Task to carry out:
Each line that contains the word "list" is to be copied from the records below.

Stored data:
Definition displacementY (r : PanRecognizer) (e : TouchEvent) : JS.number :=
  (snd (centroid (targetTouches e)) - pageY_ r)%float.


(** The path length accumulated once the step of the event is added. *)
Definition accumulatedDistance (r : PanRecognizer) (e : TouchEvent)
  : JS.number :=
  let dx := displacementX r e in
  let dy := displacementY r e in
  (centroidDistance_ r + JS.Math_sqrt (dx * dx + dy * dy))%float.

(** The receiver once [touchesMoved] has stored the new centroid and added
    the length of the step to centroidDistance. *)
Definition moved (r : PanRecognizer) (e : TouchEvent) : PanRecognizer :=
  let c := centroid (targetTouches e) in
  set_centroidDistance_ (accumulatedDistance r e)
    (set_page_ (fst c) (snd c) r).

(** The receiver once a change of the contact set has been folded into the
    shift accumulator: the centroid is the new one, and centroidShift has
    lost the jump of the centroid. *)
Definition refolded (r : PanRecognizer) (e : TouchEvent) : PanRecognizer :=
  let c := centroid (targetTouches e) in
  set_centroidShiftY_ (centroidShiftY_ r - (snd c - pageY_ r))%float
    (set_centroidShiftX_ (centroidShiftX_ r - (fst c - pageX_ r))%float
       (set_page_ (fst c) (snd c) r)).

(** No operation rounds in the translation [page - start + shift] of one
    axis, neither before the centroid jumps from [page] to [page'] nor
    after the jump has been folded into the shift. *)
Definition no_rounding (page start shift page' : JS.number) : Prop :=
  JS.exact_sub page start /\
  JS.exact_add (page - start) shift /\
  JS.exact_sub page' page /\
  JS.exact_sub shift (page' - page) /\
  JS.exact_sub page' start /\
  JS.exact_add (page' - start) (shift - (page' - page)).
Arguments no_rounding (page start shift page')%_float.

(* ================================================================== *)
(** ** Touch sequences used as examples *)

Module Scenario.

(** A recognizer limited to one contact, which has followed a contact for
    3 units (still POSSIBLE), respectively 8 units (CHANGED). *)
Definition single_possible : PanRecognizer :=
  after (setMaximumTouchCount 1 ;;
         touchesBegan (event [touch 0 100 100]) ;;
         touchesMoved (event [touch 0 100 103]))
        new_PanRecognizer.

Definition single_changed : PanRecognizer :=
  after (setMaximumTouchCount 1 ;;
         touchesBegan (event [touch 0 100 100]) ;;
         touchesMoved (event [touch 0 100 108]))
        new_PanRecognizer.

Definition second_contact : TouchEvent :=
  event [touch 0 100 103; touch 1 200 200].

(** A contact lands at the origin, then travels 3 units. *)
Definition landed : PanRecognizer :=
  after (touchesBegan (event [touch 0 0 0])) new_PanRecognizer.

Definition travelled_3 : PanRecognizer :=
  after (touchesMoved (event [touch 0 0 3])) landed.

(** The scenario of the specification: one contact lands at (100,100)
    and moves to (100,108), then to (105,108). *)
Definition pan_landed : PanRecognizer :=
  after (touchesBegan (event [touch 0 100 100])) new_PanRecognizer.

Definition pan_first_move : TouchEvent := event [touch 0 100 108].

Definition pan_began : PanRecognizer :=
  after (touchesMoved pan_first_move) pan_landed.

Definition pan_second_move : TouchEvent := event [touch 0 105 108].

Definition pan_moved : PanRecognizer :=
  after (touchesMoved pan_second_move) pan_began.

(** A second contact joins the pan above; later the first one lifts. *)
Definition pan_second_contact : TouchEvent :=
  event [touch 0 105 108; touch 1 200 300].

Definition pan_two_contacts : PanRecognizer :=
  after (touchesBegan pan_second_contact) pan_moved.

Definition pan_first_lifted : TouchEvent := event [touch 1 200 300].

(** Two contacts pan from a centroid at (583,110) to one at (78.5,110);
    a third contact then lands at (4,110). *)
Definition two_moved : PanRecognizer :=
  after (touchesBegan (event [touch 0 580 100; touch 1 586 100]) ;;
         touchesMoved (event [touch 0 580 110; touch 1 586 110]) ;;
         touchesMoved (event [touch 0 72 110; touch 1 85 110]))
        new_PanRecognizer.

Definition third_contact : TouchEvent :=
  event [touch 0 72 110; touch 1 85 110; touch 2 4 110].

(** One contact lands at (-1e308,100), moves to (-1e308,110), where the
    gesture begins, and pans to (5e307,110); a second contact then lands at
    (1.2e308,110). *)
Definition far_moved : PanRecognizer :=
  after (touchesBegan (event [touch 0 (-1e308) 100]) ;;
         touchesMoved (event [touch 0 (-1e308) 110]) ;;
         touchesMoved (event [touch 0 5e307 110]))
        new_PanRecognizer.

Definition far_contact : TouchEvent :=
  event [touch 0 5e307 110; touch 1 1.2e308 110].

(** A first attempt travels 3 units and is given up; a second one starts
    elsewhere. *)
Definition given_up : PanRecognizer :=
  after (touchesBegan (event [touch 0 100 100]) ;;
         touchesMoved (event [touch 0 100 103]) ;;
         touchesEnded (event []))
        new_PanRecognizer.

Definition second_attempt : M unit :=
  touchesBegan (event [touch 1 200 200]) ;;
  touchesMoved (event [touch 1 200 204]).

End Scenario.
(* ================================================================== *)
(** ** Sequences of calls *)

(** The receiver once [reset] has run on it. *)
Definition cleared (r : PanRecognizer) : PanRecognizer :=
  set_state_ POSSIBLE
    (set_centroidDistance_ 0%float
       (set_centroidShiftX_ 0%float
          (set_centroidShiftY_ 0%float
             (set_centroidStartX_ 0%float
                (set_centroidStartY_ 0%float r))))).

(** The receiver once a gesture has begun on the step of an event. *)
Definition begun (r : PanRecognizer) (e : TouchEvent) : PanRecognizer :=
  set_state_ CHANGED
    (set_state_ BEGAN
       (set_centroidShiftX_ 0%float
          (set_centroidShiftY_ 0%float
             (set_centroidStartY_ (pageY_ (moved r e))
                (set_centroidStartX_ (pageX_ (moved r e)) (moved r e)))))).

(** A call made on the recognizer: by its client for the two setters, by
    the dispatch of touch events for the four others. *)
Inductive Action :=
  | SetMinimumTouchCount (value : JS.number)
  | SetMaximumTouchCount (value : JS.number)
  | TouchesBegan (e : TouchEvent)
  | TouchesMoved (e : TouchEvent)
  | TouchesEnded (e : TouchEvent)
  | TouchesCancelled (e : TouchEvent).
Arguments SetMinimumTouchCount value%_float.
Arguments SetMaximumTouchCount value%_float.

Definition dispatch (a : Action) : M unit :=
  match a with
  | SetMinimumTouchCount value => setMinimumTouchCount value
  | SetMaximumTouchCount value => setMaximumTouchCount value
  | TouchesBegan e => touchesBegan e
  | TouchesMoved e => touchesMoved e
  | TouchesEnded e => touchesEnded e
  | TouchesCancelled e => touchesCancelled e
  end.

Definition isTouchEvent (a : Action) : bool :=
  match a with
  | SetMinimumTouchCount _ | SetMaximumTouchCount _ => false
  | _ => true
  end.

(** The calls are made one after the other, each on the receiver the one
    before has left.  A failed assertion ends the call it occurs in, not
    the sequence. *)
Definition performAll (actions : list Action) (r : PanRecognizer)
  : PanRecognizer :=
  fold_left (fun r a => after (dispatch a) r) actions r.

(** The states the callback reads over such a sequence, oldest first. *)
Fixpoint traceAll (actions : list Action) (r : PanRecognizer) : list State :=
  match actions with
  | [] => []
  | a :: rest =>
      callbacks (dispatch a) r ++ traceAll rest (after (dispatch a) r)
  end.

(** A well-formed report of gestures: each one opens with BEGAN followed at
    once by CHANGED, goes on with any number of CHANGED and closes with
    ENDED or CANCELLED; outside a gesture only CANCELLED is reported.
    [recognizing] tells whether a gesture is open at the start. *)
Fixpoint lifecycle (recognizing : bool) (trace : list State) : bool :=
  match trace with
  | [] => true
  | s :: rest =>
      match s, recognizing with
      | BEGAN, false =>
          match rest with
          | CHANGED :: rest' => lifecycle true rest'
          | _ => false
          end
      | CHANGED, true => lifecycle true rest
      | ENDED, true => lifecycle false rest
      | CANCELLED, _ => lifecycle false rest
      | _, _ => false
      end
  end.

(** The touch counts a setter can store: positive 32-bit integers. *)
Definition validTouchCount (n : Z) : Prop := (1 <= n < 2 ^ 31)%Z.

(** What holds of a recognizer between two calls: touch counts a setter can
    store, the hysteresis of the constructor, a state that is POSSIBLE or
    CHANGED, and no start nor shift left over while POSSIBLE. *)
Definition wellFormed (r : PanRecognizer) : Prop :=
  validTouchCount (minTouchCount_ r) /\
  validTouchCount (maxTouchCount_ r) /\
  moveHysteresis_ r = 6%float /\
  (state_ r = POSSIBLE \/ state_ r = CHANGED) /\
  (state_ r = POSSIBLE ->
   centroidStartX_ r = 0%float /\ centroidStartY_ r = 0%float /\
   centroidShiftX_ r = 0%float /\ centroidShiftY_ r = 0%float).

(** A recognizer asked for at least five and at most two contacts. *)
Definition inverted : PanRecognizer :=
  after (setMinimumTouchCount 5 ;; setMaximumTouchCount 2) new_PanRecognizer.

(** Two contacts land and pan by 100 units, then the touches are
    cancelled. *)
Definition two_finger_pan : list Action :=
  [TouchesBegan (event [touch 0 100 100; touch 1 120 100]);
   TouchesMoved (event [touch 0 100 200; touch 1 120 200]);
   TouchesEnded (event [touch 1 120 200]);
   TouchesCancelled (event [])].

(* ================================================================== *)
(** ** Rounding of binary64 additions and subtractions *)

(** What the rounding of [m] keeps once [k] bits have been shifted out of
    it: the mantissa left, and in the round and sticky bits where the
    bits shifted out stand with respect to half a unit. *)
Definition shr_inv (m k : Z) (mrs : shr_record) : Prop :=
  (0 <= shr_m mrs /\
   0 <= m - shr_m mrs * 2 ^ k < 2 ^ k /\
   match shr_r mrs, shr_s mrs with
   | false, false => m - shr_m mrs * 2 ^ k = 0
   | false, true => 0 < 2 * (m - shr_m mrs * 2 ^ k) < 2 ^ k
   | true, false => 2 * (m - shr_m mrs * 2 ^ k) = 2 ^ k
   | true, true => 2 ^ k < 2 * (m - shr_m mrs * 2 ^ k)
   end)%Z.

(** The value of a finite number in units of [2^-1074], the least positive
    binary64 number: an integer. *)
Definition scaled (x : spec_float) : Z :=
  match x with
  | S754_finite s m e => cond_Zopp s (Z.pos m * 2 ^ (e + 1074))%Z
  | _ => 0%Z
  end.

Definition finite_or_zero (x : spec_float) : bool :=
  match x with
  | S754_zero _ | S754_finite _ _ _ => true
  | _ => false
  end.

Definition ulp_min : Q := Qpower 2 (-1074).

(** None of the six operations that compute the translation [page - start
    + shift] of one axis, before the centroid jumps from [page] to [page']
    and after the jump has been folded into the shift, overflows or yields
    NaN. *)
Definition steps_finite (page start shift page' : JS.number) : Prop :=
  JS.isFinite (page - start) = true /\
  JS.isFinite (page - start + shift) = true /\
  JS.isFinite (page' - page) = true /\
  JS.isFinite (shift - (page' - page)) = true /\
  JS.isFinite (page' - start) = true /\
  JS.isFinite (page' - start + (shift - (page' - page))) = true.
Arguments steps_finite (page start shift page')%_float.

Response box:
Definition performAll (actions : list Action) (r : PanRecognizer)
Fixpoint traceAll (actions : list Action) (r : PanRecognizer) : list State :=
Fixpoint lifecycle (recognizing : bool) (trace : list State) : bool :=
Definition two_finger_pan : list Action :=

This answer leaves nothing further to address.